Structure of apoptosis-linked protein ALG-2:: Insights into Ca2+-induced changes in penta-EF-hand proteins

Background: The Ca2+ binding apoptosis-linked gene-2 (ALG-2) protein acts as a proapoptotic factor in a variety of cell fines and is required either downstream or independently of caspases for apoptosis to occur. ALG-2 belongs to the penta-EF-hand (PEF) protein family and has two high-affinity and one low-affinity Ca2+ binding sites. Like other PEF proteins, its N terminus contains a Gly/Pro-rich segment.
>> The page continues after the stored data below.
(** What a revocation store asks. *)
Definition fzn_root_view_ops (v : fzn_root_view) : fzn_root_ops :=
  mk_root_ops (fzn_root_view_member v) (fzn_root_view_counts v).

(** ** What is judged

    Over the changes [held], with the log of acts [acts], the removals of [R]
    counting. *)

Section Rule.
Context (genesis : bytes) (held : fzn_root_change -> Prop) (acts : option fzn_act_log_ops).

(** An act of [root] clears the cut of every counting removal of it. *)
Definition clear (R : fzn_root_change -> Prop) (root act : bytes) : Prop :=
  forall c, held c -> is_add c = false -> R c -> c_subject c = root -> cut_stands acts c act = true.

Inductive joined (R : fzn_root_change -> Prop) : bytes -> Prop :=
| joined_genesis : joined R genesis
| joined_added c : held c -> is_add c = true -> joined R (c_signer c) -> clear R (c_signer c) (c_id c) ->
                   joined R (c_subject c).

(** The removals that count when those of [R] do. *)
Definition removals (R : fzn_root_change -> Prop) (c : fzn_root_change) : Prop :=
  held c /\ is_add c = false /\ joined R (c_signer c).

Fixpoint turn (k : nat) : fzn_root_change -> Prop :=
  match k with O => fun _ => False | S k => removals (turn k) end.

Definition meets (k : nat) : Prop := forall c, held c -> turn k c <-> turn (S k) c.

(** What the set comes to: where the turns meet, and where they never do,
    every removal any of them saw. *)
Definition judged (c : fzn_root_change) : Prop :=
  (exists k, meets k /\ turn k c) \/ ((forall k, ~ meets k) /\ turn 1 c).

Lemma joined_mono R R' key : (forall c, held c -> R c -> R' c) -> joined R' key -> joined R key.
Proof.
  intros Hs. induction 1 as [|c Hc Ha _ IH Hcl]; [constructor|]. apply joined_added; auto.
  intros x Hx Hax HR. apply Hcl; auto.
Qed.
End Rule.

Section Fixed.
Context (genesis : bytes) (held : fzn_root_change -> Prop) (acts : option fzn_act_log_ops).
Abbreviation removals := (removals genesis held acts).
Abbreviation turn := (turn genesis held acts).

Lemma removals_anti R R' c : (forall x, held x -> R x -> R' x) -> removals R' c -> removals R c.
Proof. intros H (? & ? & ?). split_and!; auto. by eapply joined_mono. Qed.

(** A judgement that agrees with itself lies between all turns, so it is what
    they meet in where they meet. *)
Lemma agreed_between R : (forall c, held c -> R c <-> removals R c) -> forall k,
  (forall c, held c -> turn k c -> R c) /\ (forall c, held c -> R c -> turn (S k) c) \/
  (forall c, held c -> turn (S k) c -> R c) /\ (forall c, held c -> R c -> turn k c).
Proof.
  intros HR. induction k as [|k [[H1 H2]|[H1 H2]]]; [left|right|left]; (split; intros c Hc Hx; [try done|]).
  - apply HR in Hx; [|done]. eapply removals_anti; [|exact Hx]. done.
  - apply HR; [done|]. eapply removals_anti; [|exact Hx]. exact H2.
  - auto.
  - auto.
  - apply HR in Hx; [|done]. eapply removals_anti; [|exact Hx]. exact H1.
Qed.

Lemma agreed_is_met R k : (forall c, held c -> R c <-> removals R c) -> meets genesis held acts k -> forall c, held c -> R c <-> turn k c.
Proof.
  intros HR Hk c Hc. specialize (Hk c Hc). destruct (agreed_between R HR k) as [[H1 H2]|[H1 H2]];
    specialize (H1 c Hc); specialize (H2 c Hc); tauto.
Qed.

Lemma agreed_below_first R c : (forall c, held c -> R c <-> removals R c) -> held c -> R c -> turn 1 c.
Proof. intros HR Hc Hx. destruct (agreed_between R HR 0) as [[_ H]|[_ H]]; [auto|by destruct (H c Hc Hx)]. Qed.
End Fixed.

(** The rule asks nothing but which changes are held. *)
Lemma joined_ext g held held' acts R R' key :
  (forall c, held c <-> held' c) -> (forall c, held c -> R c <-> R' c) -> joined g held acts R key -> joined g held' acts R' key.
Proof.
  intros Hh HR. induction 1 as [|c Hc Ha _ IH Hcl]; [constructor|]. apply joined_added; [by apply Hh|done|done|].
  intros x Hx Hax HRx. apply Hcl; [by apply Hh|done|apply HR; [by apply Hh|done]].
Qed.

Lemma turn_ext g held held' acts : (forall c, held c <-> held' c) -> forall k c, turn g held acts k c <-> turn g held' acts k c.
Proof.
  intros Hh. induction k as [|k IH]; intros c; [done|]. cbn. unfold removals. rewrite (Hh c).
  split; intros (? & ? & Hj); (split; [done|split; [done|]]); (eapply joined_ext; [| |exact Hj]).
  - exact Hh.
  - intros c' _. apply IH.
  - intros c'. symmetry. apply Hh.
  - intros c' _. symmetry. apply IH.
Qed.

Lemma judged_ext g held held' acts : (forall c, held c <-> held' c) -> forall c, judged g held acts c <-> judged g held' acts c.
Proof.
  intros Hh. assert (forall k, meets g held acts k <-> meets g held' acts k) as Hm.
  { intros k. unfold meets. setoid_rewrite Hh. by setoid_rewrite (turn_ext g held held' acts Hh). }
  intros c. unfold judged. setoid_rewrite Hm. by setoid_rewrite (turn_ext g held held' acts Hh).
Qed.

(** ** The flags are that judgement *)

Section Flags.
Context (s : fzn_root_set) (acts : option fzn_act_log_ops).
Abbreviation cs := (change_rows s).
Abbreviation held := (fun c => c ∈ cs).
Abbreviation n := (length cs).

(** The changes a mask flags. *)
Definition flagged (m : list bool) (c : fzn_root_change) : Prop := exists i, cs !! i = Some c /\ ok_at m i = true.

Lemma zip_flagged m i c ok : length m = n -> zip cs m !! i = Some (c, ok) <-> cs !! i = Some c /\ ok_at m i = ok /\ (i < n)%nat.
Proof.
  intros Hl. rewrite lookup_zip_with_Some. split.
  - intros (c' & ok' & [= -> ->] & Hc & Hok). split; [done|]. split; [unfold ok_at; by rewrite Hok|by eapply lookup_lt_Some].
  - intros (Hc & Hok & Hi). exists c, ok. split; [done|]. split; [done|]. rewrite <- Hok. apply ok_at_lookup. lia.
Qed.

Lemma member_in_true add key : length add = n ->
  member_in s add key = true <-> rs_genesis s = key \/ exists i c, cs !! i = Some c /\ ok_at add i = true /\ is_add c = true /\ c_subject c = key.
Proof.
  intros Hl. unfold member_in. rewrite orb_true_iff, memeq_true, existsb_lookup. apply or_iff_compat_l. split.
  - intros (i & [c ok] & Hz & Ht). apply zip_flagged in Hz as (Hc & Hok & _); [|done]. bool_props. exists i, c. split_and!; congruence.
  - intros (i & c & Hc & Hok & Ha & <-). exists i, (c, true). split; [apply zip_flagged; [done|]|by rewrite Ha, memeq_refl].
    split_and!; [done|done|by eapply lookup_lt_Some].
Qed.

Lemma removed_in_true rem key : length rem = n ->
  removed_in s rem key = true <-> exists c, flagged rem c /\ is_add c = false /\ c_subject c = key.
Proof.
  intros Hl. unfold removed_in. rewrite existsb_lookup. split.
  - intros (i & [c ok] & Hz & Ht). apply zip_flagged in Hz as (Hc & Hok & _); [|done]. bool_props. exists c.
    split; [exists i; split; congruence|done].
  - intros (c & (i & Hc & Hok) & Ha & <-). exists i, (c, true). split; [apply zip_flagged; [done|]|by rewrite Ha, memeq_refl].
    split_and!; [done|done|by eapply lookup_lt_Some].
Qed.

Lemma counts_in_true add rem root act : length rem = n ->
  counts_in s acts add rem root act = true <-> member_in s add root = true /\ clear held acts (flagged rem) root act.
Proof.
  intros Hl. unfold counts_in. rewrite andb_true_iff, forallb_forall. apply and_iff_compat_l. split.
  - intros H c Hc Ha (i & Hi & Hok) <-. specialize (H (c, true)). cbn in H. rewrite Ha, memeq_refl in H. cbn in H. apply H.
    apply list_elem_of_In, list_elem_of_lookup. exists i. apply zip_flagged; [done|]. split_and!; [done|done|by eapply lookup_lt_Some].
  - intros H [c ok] Hin. apply list_elem_of_In, list_elem_of_lookup in Hin as [i Hi]. apply zip_flagged in Hi as (Hc & Hok & _); [|done].
    destruct (is_add c) eqn:Ha; [done|]. destruct ok; [|done]. destruct (memeq (c_subject c) root) eqn:Em; [|done]. cbn.
    apply memeq_true in Em. apply H; [by eapply list_elem_of_lookup_2|done|by exists i|done].
Qed.

(** Counting grows with the adds. *)
Lemma member_in_mono add add' key : length add = n -> length add' = n -> below add add' ->
  member_in s add key = true -> member_in s add' key = true.
Proof.
  intros Hl Hl' Hb. rewrite !member_in_true by done. intros [?|(i & c & ? & ? & ? & ?)]; [by left|right]. exists i, c. auto.
Qed.

Lemma counts_in_mono add add' rem root act : length rem = n -> length add = n -> length add' = n -> below add add' ->
  counts_in s acts add rem root act = true -> counts_in s acts add' rem root act = true.
Proof. intros Hr Hl Hl' Hb. rewrite !counts_in_true by done. intros [? ?]. split; [|done]. by apply (member_in_mono add). Qed.

(** *** Membership grows to the least *)

Section Grow.
Context (rem : list bool) (Hrem : length rem = n).
Abbreviation R := (flagged rem).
Ca2+ binding is required for the interaction with the target protein, ALG-2 interacting protein 1 (AlP1). Results: We present the 2.3 Angstrom resolution crystal structure of Ca2+-loaded desl-20ALG-2 (aa 21-191), which was obtained by limited proteolysis of recombinant ALG-2 with elastase. The molecule contains eight alpha helices that fold into five EF-hands, and, similar to other members of this protein family, the molecule forms dimers. Ca2+ ions bind to EF1, EF3, and, surprisingly, to EF5. In the related proteins calpain and grancalcin, the EF5 does not bind Ca2+ and is thought to primarily facilitate dimerization. Most importantly, the conformation of des1-20ALG-2 is significantly different from that of calpain and grancalcin. This difference can be described as a rigid body rotation of EF1-2 relative to EF4-5 and the dimer interface, with a hinge within the EF3 loop. An electron density, which is interpreted as a hydrophobic Gly/Pro-rich decapeptide that is possibly derived from the cleaved N terminus, was found in a hydrophobic cleft between these two halves of the molecule. Conclusions: A different relative orientation of the N- and C-terminal halves of des1-20ALG-2 in the presence of Ca2+ and the peptide as compared to other Ca2+-loaded PEF proteins changes substantially the shape of the molecule, exposing a hydrophobic patch on the surface for peptide binding and a large cleft near the dimer interface. We postulate that the binding of a Gly/Pro-rich peptide in the presence of Ca2+ induces a conformational rearrangement in ALG-2, and that this mechanism is common to other PEF proteins.